From the New Yorker:  “Battle Lines,” reviewing Stephen Mitchell’s new translation of The Iliad.  Mitchell and the reviewer, Daniel Mendelsohn, agree that the modern Iliad is recognized as a kind of wiki-composition (commons, if you will) rather than the work of a single, solitary author.  They disagree over the wisdom of Mitchell’s approach, stripping away the accretions and interpolations to reveal what Mitchell claims is an even greater poem, leaner, more dramatic, more awe-inspiring.   Mendelsohn argues (and I quote the abstract):

But too often his insistence on speed forces him to sacrifice nobility. Part of the way in which the epic legitimizes its ability to talk about so many levels of existence and so many kinds of experience is its style: an ancient authority inheres in that old-time diction, the plushly padded epithets and stately rhythms. All this, along with many other subtle effects, is gone from Mitchell’s Iliad, which, in its eagerness to reproduce what Homer says, strips away how he says it. The Iliad isn’t pure; its richness, even its stiffness, is part of what makes it large, makes it commanding, makes it great. It doesn’t need to be modernized, because the question it raises is a modern one: how do we fill our short lives with meaning?

Also from the New Yorker:  “Crunch,” about the development of modern apples and particularly about the development and release of the “SweeTango,” a “club apple” [commons, of a sort] produced at the University of Minnesota.   From the abstract:

Instead of an ‘open release,’ which meant that anyone could grow the apple, the university decided to release it as a ‘managed variety,’ or what’s known in the business as a ‘club apple.’ The university would grant a license to an outside company, which would establish a consortium that could market and grow the apple nationally. Growers could apply to the consortium for permission to grow the apple and, if accepted, would be obliged to sign a lengthy contract stipulating how and where they could grow it, as well as where they could sell it.

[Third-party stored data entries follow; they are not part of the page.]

(** * The claims about run_pca *)

(** C7. [run_pca] has no [raise] of its own: every exception that leaves it
    was raised inside a library call.  And when the external decomposition
    routine raises on the dataset it is run on, that very exception is what
    the caller of [run_pca] gets: nothing catches, retries or replaces it. *)
Theorem run_pca_propagates_failure {F} (fzero : F)
    (sc_tl_pca : AnnData F → pca_args → option pyexn * AnnData F)
    (n_comps : Z) (use_highly_variable : bool) (svd_solver : string)
    (random_state : Z) (return_info inplace : bool)
    (a : AnnData F) (w : world F) :
  heap w !! self_adata w = Some a →
  let call := run_pca fzero sc_tl_pca n_comps use_highly_variable svd_solver
                random_state return_info inplace in
  let args := PcaArgs n_comps svd_solver random_state return_info in
  lib_only call ∧
  ∀ e, (sc_tl_pca (dataset_used use_highly_variable a) args).1 = Some e →
       (call w).1 = Raise (Lib "sc.tl.pca" e).
Proof.
  intros Hs call args. split; [apply lib_only_run_pca|].
  intros e He. subst call.
  destruct (restricted use_highly_variable a) eqn:Hr.
  - apply restricted_true in Hr as (hv & -> & Hhv & Hd).
    rewrite Hd in He.
    rewrite (run_pca_restricted _ _ _ _ _ _ _ a hv) by done.
    fold args. by rewrite He.
  - rewrite (restricted_false _ _ Hr) in He.
    rewrite (run_pca_plain _ _ _ _ _ _ _ _ a); try done.
    + fold args. by rewrite He.
    + fold args. by rewrite He.
Qed.
Lemma X15_avatar_origins_witness :
  ("Ann" = "fallback" ∧ Str "ann-1.png" = Str fallback_url) ∨
  ("Ann" = "Bob" ∧
   ∃ href, authorAvatarImage (mkDocument None) = Some href ∧
           Str "ann-1.png" = from_option Str Null href) ∨
  (∃ a, a ∈ [mkArticle 1 (Some "Comment by Ann 5 hours ago") (Some "hello")
                       (Some "ann-1.png")] ∧
        offers a "Ann" (Str "ann-1.png")).
Proof.
  apply (X15_avatar_origins (mkDocument None)
           [mkArticle 1 (Some "Comment by Ann 5 hours ago") (Some "hello")
                      (Some "ann-1.png")] "Bob" "Ann" (Str "ann-1.png")).
  vm_compute. reflexivity.
Defined.

(** X16. The post author's avatar comes from the header. When the header
    image is found with a non-empty [xlink:href] and the author was found,
    the returned map holds that URL under the author's name, whatever
    avatars the author's own comments carry (the names "fallback" and
    "__proto__" apart). *)
Theorem X16_header_avatar_is_kept
    (document : Scraper.Document) (commentArticles : list Article)
    (postAuthorName href : string) :
  authorAvatarImage document = Some (Some href) →
  href ≠ "" →
  postAuthorName ≠ AUTHOR_NOT_FOUND →
  postAuthorName ≠ "fallback" →
  postAuthorName ≠ "__proto__" →
  own (avatars (scrapeCommentsAndAvatars document (Some commentArticles)
                  postAuthorName)) !! postAuthorName
  = Some (Str href).
Proof.
  intros Himage Hhref Hfound Hfallback Hproto.
  rewrite own_result by done. rewrite Himage.
  apply String.eqb_neq in Hfound. rewrite Hfound. cbn [negb from_option].
  apply visit_articles_recorded; [done|]. by apply assign_own.
Qed.
(** *** [get_adsorbates] *)
Definition get_adsorbates (self : LinkedUnitCollection)
  : list nat * LinkedUnitCollection :=
  match _adsorbates self with
  | None =>
      let '(_, outside_indices, self) := get_inside_and_outside_indices self in
      let '(outside_indices, self) :=
        if is_2d self then
          let '(substitutions, self) := get_substitutions self in
          let outside_indices : gset nat := list_to_set outside_indices in
          let substitutions : gset nat := list_to_set (index <$> substitutions) in
          (elements (outside_indices ∖ substitutions), self)
        else (outside_indices, self) in
      let adsorbates :=
        if negb (length outside_indices =? 0) then outside_indices else [] in
      (adsorbates, set_adsorbates self (Some adsorbates))
  | Some result => (result, self)
  end.

(** *** [get_unknowns] *)
Definition get_unknowns (self : LinkedUnitCollection)
  : list nat * LinkedUnitCollection :=
  let all_indices := get_all_indices self in
  let '(basis_indices, self) := get_basis_indices self in
  let basis_indices : gset nat := list_to_set basis_indices in
  let '(interstitials, self) := get_interstitials self in
  let interstitials : gset nat := list_to_set interstitials in
  let '(adsorbates, self) := get_adsorbates self in
  let adsorbates : gset nat := list_to_set adsorbates in
  let '(substitutions, self) := get_substitutions self in
  let subst_indices : gset nat := list_to_set (index <$> substitutions) in
  let combined := basis_indices ∪ interstitials ∪ adsorbates ∪ subst_indices in
  let unknowns := all_indices ∖ combined in
  (elements unknowns, self).

(** *** The classification of a region

    The six results as the regression tests read them off a region
    ([basis], [adsorbates], [interstitials], [substitutions], [vacancies],
    [unknowns], in this order, on one instance). *)
Record Classification := {
  basis : list nat;
  adsorbates : list nat;
  interstitials : list nat;
  substitution_list : list Substitution;
  vacancy_list : list Position;
  unknowns : list nat;
}.

Definition classify (region : LinkedUnitCollection)
  : Classification * LinkedUnitCollection :=
  let '(basis, region) := get_basis_indices region in
  let '(adsorbates, region) := get_adsorbates region in
  let '(interstitials, region) := get_interstitials region in
  let '(substitutions, region) := get_substitutions region in
  let '(vacancies, region) := get_vacancies region in
  let '(unknowns, region) := get_unknowns region in
  ({| basis := basis; adsorbates := adsorbates; interstitials := interstitials;
      substitution_list := substitutions; vacancy_list := vacancies;
      unknowns := unknowns |}, region).
(** * The plan / execute / reflect loop of the Local Agent Dashboard

    A shallow embedding of [agent/graph.py] (the LangGraph workflow
    [AgentGraph]) and of [agent/tools.py] (the MCP client, the five tool
    functions and the registry [AVAILABLE_TOOLS]), followed by the
    endpoints of [mcp_server/server.py], the JSON memory of
    [agent/memory.py] and the webhook handler of [agent/main.py].

    - A Python [str] is modelled as the [string] of the bytes of its
      UTF-8 encoding; whitespace is what [str.isspace] accepts, in that
      encoding.
    - Values that come back from [json.loads] or from the MCP server are
      the inductive [json].
    - The language model and the MCP server are the two fields of
      [Services]; every call is numbered, so two calls with the same
      prompt may answer differently.
    - Library code the repository only calls ([json.loads], [json.dumps],
      the [repr] of containers, the text of interpreter exceptions) is a
      field of [Python]; the step budget of the graph engine is the
      argument [recursion_limit].
    - A node is a computation in [M]: it threads the call counters
      [World] and either returns or raises. *)

From Stdlib Require Import String Ascii List ZArith Lia Bool Arith DecimalString.
Import ListNotations.
Open Scope string_scope.

Set Implicit Arguments.
#[local] Set Warnings "-register-all".

(** ** Text *)

Definition dq : string := String (ascii_of_nat 34) EmptyString.
Definition nl : string := String (ascii_of_nat 10) EmptyString.

(** A text is the UTF-8 encoding of a Python [str], byte by byte.
    Searching for a substring, comparing a prefix and splitting at a
    line feed give the same on the encoding as on the characters. *)
Definition byte_is (n : nat) (c : ascii) : bool :=
  (nat_of_ascii c =? n)%nat.

Definition byte_in (lo hi : nat) (c : ascii) : bool :=
  ((lo <=? nat_of_ascii c)%nat && (nat_of_ascii c <=? hi)%nat).

(** [str.isspace] on the characters of one byte:
    U+0009 .. U+000D and U+001C .. U+0020. *)
Definition is_space (c : ascii) : bool :=
  byte_in 9 13 c || byte_in 28 32 c.

(** On those of two bytes: U+0085 (C2 85) and U+00A0 (C2 A0). *)
Definition is_space2 (c d : ascii) : bool :=
  byte_is 194 c && (byte_is 133 d || byte_is 160 d).

(** On those of three bytes: U+1680 (E1 9A 80), U+2000 .. U+200A
    (E2 80 80 .. E2 80 8A), U+2028, U+2029, U+202F (E2 80 A8, A9, AF),
    U+205F (E2 81 9F) and U+3000 (E3 80 80).  No character of four
    bytes is whitespace. *)
Definition is_space3 (c d e : ascii) : bool :=
  (byte_is 225 c && byte_is 154 d && byte_is 128 e)
  || (byte_is 226 c && byte_is 128 d
      && (byte_in 128 138 e || byte_is 168 e || byte_is 169 e || byte_is 175 e))
  || (byte_is 226 c && byte_is 129 d && byte_is 159 e)
  || (byte_is 227 c && byte_is 128 d && byte_is 128 e).

(** [s.lstrip()] *)
Fixpoint lstrip (s : string) : string :=
  match s with
  | EmptyString => EmptyString
  | String c t =>
      if is_space c then lstrip t
      else
        match t with
        | String d t2 =>
            if is_space2 c d then lstrip t2
            else
              match t2 with
              | String e t3 => if is_space3 c d e then lstrip t3 else s
              | EmptyString => s
              end
        | EmptyString => s
        end
  end.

Not all growers are pleased.

And from one kind of apples to another:  The Future of the Internet blog on Microsoft’s new Windows 8 app store and how it re-creates (in part) the gatekeeping problems posed by Apple’s iOS and Mac App Stores.  That post builds on earlier arguments (Jonathan Zittrain) about “the end of the PC,” that is, the end of the idea that computer users have the power to add software to their machines without having their choices filtered by an intermediary.  Comparatively “open” technologies are succeeded by technologies that are comparatively “closed.”  This case, like the Swatch example, shows that the problem of intermediaries is not simply their existence, but the nature of the power that they exert.